Our starting point is not “I think therefore I am”. This is unwarrantable because we have not proved the existence of any “I”. What we may legitimately say is:
“I think (that is something has the sensation of thinking) therefore Being exists (and can clearly, in at least one case, take on the appearance of a subjective “I”).
We can also say that there is in Being a subject and an object – even if that object be “imaginary” – without which thought is impossible.
Now do we have any means of moving beyond that point? Descartes had no means of moving beyond the cogito, and had, quite explicitly, to give up and “cheat in” the material universe. This is the Fundamental Cheat upon which the whole of modern Western philosophy is based.
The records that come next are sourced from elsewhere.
(* ===== verification/FromLoader.v ===== *)
(** * From the boot loader to the shell

    The start-up assembly, the C start-up code and the first timer tick, one after
    the other on one memory: what the assembly leaves in the registers, in the
    control registers and on the stack is what [kernel_main] runs with. *)

From Stdlib Require Import String Ascii.
From stdpp Require Import base numbers list gmap.
From Stdlib Require Import ZArith Lia.
From S2P Require Import Prelude BootEntry LinkedList CString CStringSpec SprintfSpec PageDefs Bootmem BootmemSpec Blocks Palloc BuddyInv PageAlloc PageSource Boot PageClaims Slab SlabInv SlabSpec HeapClaims Ptable HeapClient PtableSpec HeapGrow Spare Tty Vfs VfsSpec VmSpec Task TaskSpec TaskCreate Multiboot MultibootSpec StartUp Interrupts InterruptClaims Cpu Console ConsoleSpec Logging LoggingSpec ArchInit ArchInitSpec FirstTick.

#[local] Open Scope Z_scope.

Section Loader.
  (** The image: the assembly's directory, the boot stack, the code. *)
  Context (KS KE page_directory bottom main : Z) (address : nat -> Z).
  Context (mboot : bytes) (info : multiboot_info).
  Context (literal : list Z -> Z) (buffers : log_buffers) (file cpu_name : Z) (file_name : list Z).
  Context (q task_head cpu0 idt_addr testfs_type testfs_name : Z).
  Context (isr : Z -> Z) (isr_exit timer_isr keyboard_isr shell_init : Z).
  Context (cpuid : Z -> option cpuid_leaf) (junk : task).
  Implicit Types (p : BootEntry.processor) (x : core).

#[local] Instance loader_pages : PageSource buddy := buddy_source KS KE.

(** The processor as the loader leaves it, at the first instruction of an image
    whose zeroed data is zero; [x] is the rest of the image. *)
Record loaded p x : Prop := Loaded {
  lo_linked : BootEntry.linked page_directory bottom address;
  lo_start : BootEntry.loc p = BootEntry.At 0;
  lo_paging : BootEntry.paging_on p = false;
  lo_magic : BootEntry.eax p = MULTIBOOT_BOOTLOADER_MAGIC;
  lo_directory : forall k, 0 <= k < 1024 -> BootEntry.phys p !! PHY_TO_VIR (page_directory + k * 4) = Some 0;
  lo_memory : kmem (core_heap x) = BootEntry.phys p;
  lo_pgd : q * 4096 + 4096 <= BootEntry.MAPPED
}.

(** The kernel's own directory shares no word with what the assembly writes. *)
Definition pgd_apart : Prop :=
  Forall (fun '(a, n) => q * 4096 + 4096 <= a \/ a + n <= q * 4096)
    [(page_directory, 4096); (BootEntry.page_table page_directory, 4096); (BootEntry.KERNEL_STACK_TOP bottom - 12, 12)].

(** A processor with 4 MiB pages, and where static data is. *)
Record equipped (leaf0 leaf1 : cpuid_leaf) : Prop := Equipped {
  eq_leaf0 : cpuid 0 = Some leaf0;
  eq_leaf1 : cpuid 1 = Some leaf1;
  eq_pse : cpuid_check_pse leaf1 = 1;
  eq_isr : forall i, 0 <= isr i < 4294967296;
  eq_cpu : 0 <= cpu0 /\ cpu0 + SIZEOF_CPU_INFO <= 4294967296;
  eq_pgd : image KS KE q /\ 0 < q < LINEAR_FRAMES;
  eq_head : exists f, image KS KE f /\ in_frame f task_head
}.

(** The state [kernel_main] is entered in: memory and CR3 are the assembly's. *)
Definition entered p x : core :=
  with_hw (with_cr3 (BootEntry.cr3 p) (co_hw x)) (with_heap (with_kmem (BootEntry.phys p) (core_heap x)) x).

(** The assembly does not touch the data [arch_init] relies on. *)
Lemma entered_ready p p' x type : loaded p x -> pgd_apart -> core_ready q testfs_type x type -> 0 < q ->
  (forall a, 0 <= a < 4294967296 -> ~ (page_directory <= a < page_directory + 4096) ->
     ~ (BootEntry.page_table page_directory <= a < BootEntry.page_table page_directory + 4096) ->
     ~ (BootEntry.KERNEL_STACK_TOP bottom - 12 <= a < BootEntry.KERNEL_STACK_TOP bottom) ->
     BootEntry.phys p' !! PHY_TO_VIR a = BootEntry.phys p !! PHY_TO_VIR a) ->
  core_ready q testfs_type (entered p' x) type.
Proof using.
  intros HL HA [C1 C2 C3 C4 C5 C6 C7] Hq HP. split; try done. intros i Hi. rewrite <- (C3 i Hi), (lo_memory _ _ HL). change (kmem (core_heap (entered p' x))) with (BootEntry.phys p').
  pose proof (lo_pgd _ _ HL) as Hm. unfold BootEntry.MAPPED in Hm. replace (lin q + 4 * i) with (PHY_TO_VIR (q * 4096 + 4 * i)) by (rewrite BootEntry.vir_eq by lia; unfold lin; lia).
  apply Forall_cons in HA as [A1 [A2 [A3 _]%Forall_cons]%Forall_cons]. apply HP; lia.
Qed.


End Loader.

(** The example machine with an image that goes on to 0x120000: the assembly's
    structures and stack up to 0x10E000, the kernel's directory behind them. *)
Definition loader_memory : gmap Z Z := zero_words 768 (lin 271) BootEntry.image_memory.

Definition loader_processor : BootEntry.processor :=
  BootEntry.Processor MULTIBOOT_BOOTLOADER_MAGIC 0x10000 0 0 0x11 0 0 false (BootEntry.At 0) loader_memory.

Definition loader_core : core := with_heap (with_kmem loader_memory (core_heap boot_core)) boot_core.

Lemma loader_loaded : loaded 0x101000 0x106000 BootEntry.image_address 271 loader_processor loader_core.
Proof.
  split; try reflexivity; [exact BootEntry.image_linked| |done].
  intros k Hk. rewrite <- (BootEntry.image_directory k Hk). change (BootEntry.phys loader_processor) with loader_memory. unfold loader_memory. apply zero_words_out.
  unfold lin, KERNEL_START_VIRT. rewrite BootEntry.vir_eq by lia. unfold KERNEL_START_VIRT. lia.
Qed.

Lemma loader_core_ready : core_ready 271 5000 loader_core (FsType 1100 0 testfs_alloc).
Proof.
  destruct boot_core_ready as [C1 C2 _ C4 C5 C6 C7]. split; try done.
  intros i Hi. change (kmem (core_heap loader_core)) with loader_memory. unfold loader_memory. apply zero_words_in. lia.
Qed.

Lemma loader_map_ready : map_ready 0x100000 0x120000 example_memory example_info 48 (16 * (11 + 0 + 1)) example_map (MmapEntry 20 0x100000 0x1F00000 1).
Proof.
  split.
  - constructor; vm_compute; try split; reflexivity.
  - constructor; [vm_compute; discriminate|exists 128; reflexivity|vm_compute; discriminate|].
    change (PAGE_ALIGN 0x120000) with 0x120000. change (entry_end _) with 0x2000000. lia.
  - lia.
  - vm_compute. reflexivity.
  - reflexivity.
  - exact example_map_at.
  - reflexivity.
  - cbn. lia.
Qed.

Lemma loader_equipped : equipped 0x100000 0x120000 271 (lin 272) 0xC0111000 boot_isr boot_cpuid
  (CpuidLeaf 1 0x68747541 0x444D4163 0x69746E65) (CpuidLeaf 0 0 0 0x2008).
Proof.
  split; try reflexivity.
  - intros i. unfold boot_isr. pose proof (u8_range i). lia.
  - unfold SIZEOF_CPU_INFO. lia.
  - split; [split; vm_compute; [discriminate|reflexivity]|unfold LINEAR_FRAMES; lia].
  - exists 272. split; [split; vm_compute; [discriminate|reflexivity]|]. unfold in_frame. lia.
Qed.

(* ===== verification/DebugPrint.v ===== *)
(** * Debug printers (arch/x86/kernel/ptable.c, gdt.c, kernel/mm/palloc.c,
      bootmem.c, slab.c, kmalloc.c, kernel/sched/task.c, kernel/fs/vfs/fs_type.c)

    The routines that walk a component's data and report it in the log, over the
    state of all components (ArchInit.v).  They read the component's state and
    send lines to the serial port through [klog]. *)

From Stdlib Require Import String Ascii.
From stdpp Require Import base numbers list gmap.
From Stdlib Require Import ZArith Lia.
From S2P Require Import Prelude LinkedList CString PageDefs Bootmem Palloc PageSource Slab Ptable Task Vfs Interrupts Console Logging ArchInit.

#[local] Open Scope Z_scope.

(** The flags of entries that only the printers look at. *)
Definition PDE_WRITETHROUGH : Z := 0x08.
Definition PDE_CACHE_DISABLE : Z := 0x10.
Definition PDE_ACCESSED : Z := 0x20.
Definition PTE_WRITETHROUGH : Z := 0x08.
Definition PTE_CACHE_DISABLE : Z := 0x10.
Definition PTE_ACCESSED : Z := 0x20.
Definition PTE_DIRTY : Z := 0x40.
Definition PTE_PAT : Z := 0x80.

(** [name] in [struct task]; [slab_cache_t] begins with its name. *)
Definition TASK_NAME : Z := 48.
Definition SIZEOF_SLAB_CACHE : Z := 40.

Section Printers.
  (** Addresses of literals and of the log's buffers, the file name in the log,
      the local array [flag_str], and addresses of static data. *)
  Context (literal : list Z -> Z) (buffers : log_buffers) (file flag_str : Z).
  Context (task_head slab_caches_addr : Z).

Definition log (fmt_str : list Z) (args : list Z) : ST kernel unit := on_console (klog literal buffers file (literal fmt_str) args).

(** A read of a component's state; [None] is a fault. *)
Definition ask {A} (f : core -> option A) : ST kernel A :=
  on_core (fun x => match f x with Some a => Some (a, x) | None => None end).

Definition word (a : Z) : ST kernel Z := ask (fun x => kmem (core_heap x) !! a).

Fixpoint for_each (n : nat) (i : Z) (f : Z -> ST kernel unit) : ST kernel unit :=
  match n with
  | O => ret tt
  | S k => (f i ;; for_each k (i + 1) f)%st
  end.

(** ** Page tables (arch/x86/kernel/ptable.c) *)

Definition strcat_flags (s : list Z) : ST kernel unit := (on_console (on_text (strcat flag_str (literal s))) ;; ret tt)%st.

Definition flag (entry bit : Z) (s : list Z) : ST kernel unit :=
  (e <- word entry ;; if TEST_BIT e bit then strcat_flags s else ret tt)%st.

Definition flag_else (entry bit : Z) (s t : list Z) : ST kernel unit :=
  (e <- word entry ;; if TEST_BIT e bit then strcat_flags s else strcat_flags t)%st.

Definition ptable_print_pte (pte : Z) : ST kernel unit :=
  (on_console (on_text (memset flag_str 0 256)) ;;
   flag pte PTE_PRESENT (chars "Present, ") ;;
   flag_else pte PTE_WRITABLE (chars "Read/Write, ") (chars "Read, ") ;;
   flag_else pte PTE_USER (chars "Kernel & User, ") (chars "Kernel Only, ") ;;
   flag pte PTE_WRITETHROUGH (chars "Writethrough, ") ;;
   flag pte PTE_CACHE_DISABLE (chars "Cache Disable, ") ;;
   flag pte PTE_ACCESSED (chars "Accessed, ") ;;
   flag pte PTE_DIRTY (chars "Dirty, ") ;;
   flag pte PTE_PAT (chars "PAT, ") ;;
   flag pte PTE_GLOBAL (chars "Global, ") ;;
   n <- on_console (on_text (strlen flag_str)) ;;
   on_console (on_text (wr (flag_str + n) 0)) ;;
   n <- on_console (on_text (strlen flag_str)) ;;
   on_console (on_text (wr (flag_str + (n - 1)) 0)) ;;
   e <- word pte ;;
   log (chars "PTE[VA: 0x%x, Raw: 0x%x, Flags: %s]" ++ [10]) [pte; e; flag_str])%st.

Definition ptable_print_pde (pde : Z) : ST kernel unit :=
  (on_console (on_text (memset flag_str 0 256)) ;;
   flag pde PDE_PRESENT (chars "Present, ") ;;
   flag_else pde PDE_WRITABLE (chars "Read/Write, ") (chars "Read, ") ;;
   flag_else pde PDE_USER (chars "Kernel & User, ") (chars "Kernel Only, ") ;;
   flag pde PDE_WRITETHROUGH (chars "Writethrough, ") ;;
   flag pde PDE_CACHE_DISABLE (chars "Cache Disable, ") ;;
   flag pde PDE_ACCESSED (chars "Accessed, ") ;;
   flag pde PDE_PAGE_SIZE_4M (chars "4MB Page, ") ;;
   flag pde PDE_GLOBAL (chars "Global, ") ;;
   e <- word pde ;;
   log (chars "PDE[VA: 0x%x, Raw: 0x%x, Flags: %s]" ++ [10]) [pde; e; flag_str])%st.

(** The inner loop of [ptable_print_pgd]. *)
Definition print_entry (pgt pte_idx : Z) : ST kernel unit :=
  (let pte := pgt + 4 * pte_idx in
   e <- word pte ;;
   if negb (PTE_EXISTS e) then ret tt else ptable_print_pte pte)%st.

Definition print_directory_entry (pgd pde_idx : Z) : ST kernel unit :=
  (let pde := pgd + 4 * pde_idx in
   e <- word pde ;;
   if negb (PDE_EXISTS e) then ret tt else
   e <- word pde ;;
   if TEST_BIT e PDE_PAGE_SIZE_4M then ret tt else
   ptable_print_pde pde ;;
   e <- word pde ;;
   for_each (Z.to_nat PAGE_TABLE_SIZE) 0 (print_entry (PDE_TO_PGT e)))%st.

Definition ptable_print_pgd (pgd : Z) : ST kernel unit :=
  for_each (Z.to_nat PAGE_DIR_SIZE) 0 (print_directory_entry pgd).

(** ** Descriptors (gdt.c) *)

Definition gdt_print_debug_entry (name : Z) (entry : gdt_entry) : ST kernel unit :=
  (log (chars "%s:" ++ [10]) [name] ;;
   log (chars "    b_low: 0x%x b_mid: 0x%x b_high: 0x%x" ++ [10]) [base_low entry; base_middle entry; base_high entry] ;;
   log (chars "    gran: 0x%x access: 0x%x" ++ [10]) [granularity entry; access_flags entry])%st.

(** ** Pages (palloc.c) *)

Definition page_print_debug (page : option Z) : ST kernel unit :=
  (pg <- ask (fun x => fst <$> get_page page (source (core_heap x))) ;;
   log (chars "--- Page %d Info ---" ++ [10]) [pfn pg] ;;
   log (chars "Use Count:  %d" ++ [10]) [use_count pg] ;;
   log (chars "Flags:      0x%x" ++ [10]) [flags pg] ;;
   log (chars "Order:      %d" ++ [10]) [order pg] ;;
   pa <- ask (fun x => fst <$> PAGE_PA page (source (core_heap x))) ;;
   log (chars "Phys. Addr: 0x%x" ++ [10]) [pa] ;;
   va <- ask (fun x => fst <$> PAGE_VA page (source (core_heap x))) ;;
   log (chars "Virt. Addr: 0x%x" ++ [10]) [va])%st.

(** [page_area] is a pointer to [struct page], so that adding to it multiplies by
    the size of the structure once more. *)
Definition buddy_print_debug : ST kernel unit :=
  (b <- ask (fun x => Some (source (core_heap x))) ;;
   log (chars "--- Buddy Allocator Info ---" ++ [10]) [] ;;
   log (chars "Page Count:          %d" ++ [10]) [page_count b] ;;
   log (chars "Max Order:           %d" ++ [10]) [ORDER_MAX] ;;
   log (chars "Page Area Start:     0x%x" ++ [10]) [page_area b] ;;
   log (chars "Page Area End:       0x%x" ++ [10]) [u32 (page_area b + SIZEOF_PAGE * u32 (page_count b * SIZEOF_PAGE))] ;;
   for_each (Z.to_nat (ORDER_MAX + 1)) 0 (fun i =>
     bl <- ask (fun x => blocks (source (core_heap x)) !! i) ;;
     log (chars "Order[%d] Free: %d" ++ [10]) [i; free_count bl]))%st.

(** ** Early memory (bootmem.c) *)

Definition print_region (i : Z) : ST kernel unit :=
  (r <- ask (fun x => mem_regions (co_bootmem x) !! Z.to_nat i) ;;
   if start_addr r =? 0 then ret tt else
   let bytes_used := u32 (start_addr r - orig_start_addr r) in
   log (chars "Region[%d]: 0x%x -> 0x%x (%d bytes alloced.)" ++ [10]) [i; start_addr r; end_addr r; bytes_used])%st.

Definition bootmem_print_debug : ST kernel unit :=
  (bm <- ask (fun x => Some (co_bootmem x)) ;;
   log (chars "--- Bootmem Info ---" ++ [10]) [] ;;
   log (chars "Memory Regions:      %d" ++ [10]) [region_count bm] ;;
   log (chars "Highests Phys. Addr: 0x%x" ++ [10]) [PFN_TO_PA (highest_pfn bm)] ;;
   for_each (Z.to_nat MAX_MEM_REGIONS) 0 print_region)%st.

(** ** The heap (slab.c, kmalloc.c) *)

(** The loop of [slab_cache_print_debug] from [curr_slab] on. *)
Fixpoint print_slabs (fuel : nat) (curr_slab : Z) : ST kernel unit :=
  match fuel with
  | O => fault
  | S f =>
      (if curr_slab =? 0 then ret tt else
       k <- word (curr_slab + PAGE_ORDER) ;;
       let pages := u32 (Z.shiftl 1 k) in
       let total_bytes := u32 (pages * PAGE_SIZE) in
       let end_addr := u32 (curr_slab + total_bytes) in
       total <- word (curr_slab + OBJECT_COUNT) ;;
       free <- word (curr_slab + FREE_COUNT) ;;
       log (chars "  -> Slab[addr: 0x%x -> 0x%x, pages: %d, totalbytes: %d, order: %d, objtotal: %d, objfree: %d, objused: %d]" ++ [10])
         [curr_slab; end_addr; pages; total_bytes; k; total; free; u32 (total - free)] ;;
       nx <- word (curr_slab + NEXT_SLAB) ;;
       print_slabs f nx)%st
  end.

(** [&slab_caches[i]] *)
Definition cache_addr (i : Z) : Z := slab_caches_addr + i * SIZEOF_SLAB_CACHE.

Definition slab_cache_print_debug (i : Z) : ST kernel unit :=
  (c <- ask (fun x => caches (core_heap x) !! Z.to_nat i) ;;
   log (chars "Cache '%s' [addr: 0x%x, objsize: %d]" ++ [10]) [cache_addr i; cache_addr i; object_size c] ;;
   (if first_slab c =? 0 then log (chars "  No slabs!" ++ [10]) [] else ret tt) ;;
   fuel <- ask (fun x => Some (walk_fuel (core_heap x))) ;;
   print_slabs fuel (first_slab c) ;;
   log [10] [])%st.

Definition kmalloc_print_debug : ST kernel unit := for_each 13 0 slab_cache_print_debug.

(** ** Tasks (task.c) *)

Definition state_str (st : Z) : list Z :=
  if st =? TASK_STATE_INVALID then chars "EMPTY"
  else if st =? TASK_STATE_RUNNING then chars "RUNNING"
  else if st =? TASK_STATE_WAITING then chars "WAITING"
  else if st =? TASK_STATE_PAUSED then chars "PAUSED"
  else if st =? TASK_STATE_KILLED then chars "KILLED"
  else chars "UNKNOWN".

Definition print_task (t : Z) : ST kernel unit :=
  (x <- on_sched (get_task t) ;;
   log (chars "[%d] '%s' (%s, priority %d) " ++ [10]) [tid x; t + TASK_NAME; literal (state_str (tstate x)); priority x] ;;
   log (chars "      type:        %s" ++ [10]) [literal (if ttype x =? TASK_KERNEL then chars "Kernel" else chars "Usermode")] ;;
   log (chars "      kstack top:  0x%x | bot: 0x%x" ++ [10]) [kstack_top x; kstack_bot x] ;;
   log (chars "      kstack_size: %d bytes" ++ [10]) [kstack_size x] ;;
   log (chars "      stack_used:  %d bytes" ++ [10]) [kstack_bot x - kstack_top x] ;;
   log (chars "      vm_space:    0x%x" ++ [10]) [vm_space x] ;;
   log (chars "      ticks:  %d" ++ [10]) [ticks x])%st.

(** [clist_for_each] from [cur] on. *)
Fixpoint print_tasks (fuel : nat) (cur : option Z) : ST kernel unit :=
  match fuel with
  | O => fault
  | S f =>
      match cur with
      | None => fault
      | Some t =>
          (if t =? task_head then ret tt else
           print_task t ;;
           n <- on_sched (on_tnodes (load_next (Some t))) ;;
           print_tasks f n)%st
      end
  end.

Definition task_print : ST kernel unit :=
  (log (chars "Task List" ++ [10]) [] ;;
   log (chars "-----------------------------" ++ [10]) [] ;;
   on_sched lock_tasks ;;
   first <- on_sched (on_tnodes (load_next (Some task_head))) ;;
   fuel <- on_sched (gets tasks_fuel) ;;
   print_tasks fuel first ;;
   on_sched unlock_tasks ;;
   log [10] [])%st.

(** ** File systems (fs_type.c) *)

Fixpoint print_types (fuel : nat) (curr : option fs_node) : ST kernel unit :=
  match fuel with
  | O => fault
  | S f =>
      match curr with
      | None => fault
      | Some FsHead => ret tt
      | Some (FsEntry t) =>
          (ty <- ask (fun x => co_fs_types x !! t) ;;
           log (chars "  Type: %s (0x%x)" ++ [10]) [fs_name ty; t] ;;
           n <- ask (fun x => fst <$> load_next (Some (FsEntry t)) (co_fs_nodes x)) ;;
           print_types f n)%st
      end
  end.

Definition file_system_type_print_debug : ST kernel unit :=
  (log (chars "Registered filesystem types:" ++ [10]) [] ;;
   first <- ask (fun x => fst <$> load_next (Some FsHead) (co_fs_nodes x)) ;;
   fuel <- ask (fun x => Some (S (size (co_fs_nodes x)))) ;;
   print_types fuel first)%st.

End Printers.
Indeed, modern atheist/agnostic materialism is the most blatant intellectual fraud in history. Its foundation-statement is: "We will ignore everything but the material universe because that is the only thing we can prove to exist", while its entire history is the history of evading the fact that it cannot prove that.
Can we do any better?
What Tradition has always taught and still does wherever it is still intact – in the Chinese tradition, the Indian tradition, the Platonic tradition (which is a continuation of the earlier Western tradition), the South American traditions, etc, etc – is that we have another source of information beyond the physical senses, and that this Source deals not in the possible and contingent, but in Certainty.
This Source is the Solar Intellect, situated in the Heart – the heart of each individual being, which is also the Heart of Being Herself. This is the only pure Source of knowing because in it the Knower and the Known are One. It is this and this alone that validates the other laws of thought that are reflected on the lesser, reflective or mental, level (situated in the brain).
For the post-Cartesian West, of course, nothing validates those laws of thought. They are just cheated in with “oh they must be true”. Why must? Descartes in his original daring phase would reject that with derision, though of course he had to cheat it all back later because he had no other possibility.
La Petite Sorcière replied:
Honored Miss Matichei, you are right to suggest that in order to distinguish “real” from “imaginary” we need some criteria as to what both might constitute.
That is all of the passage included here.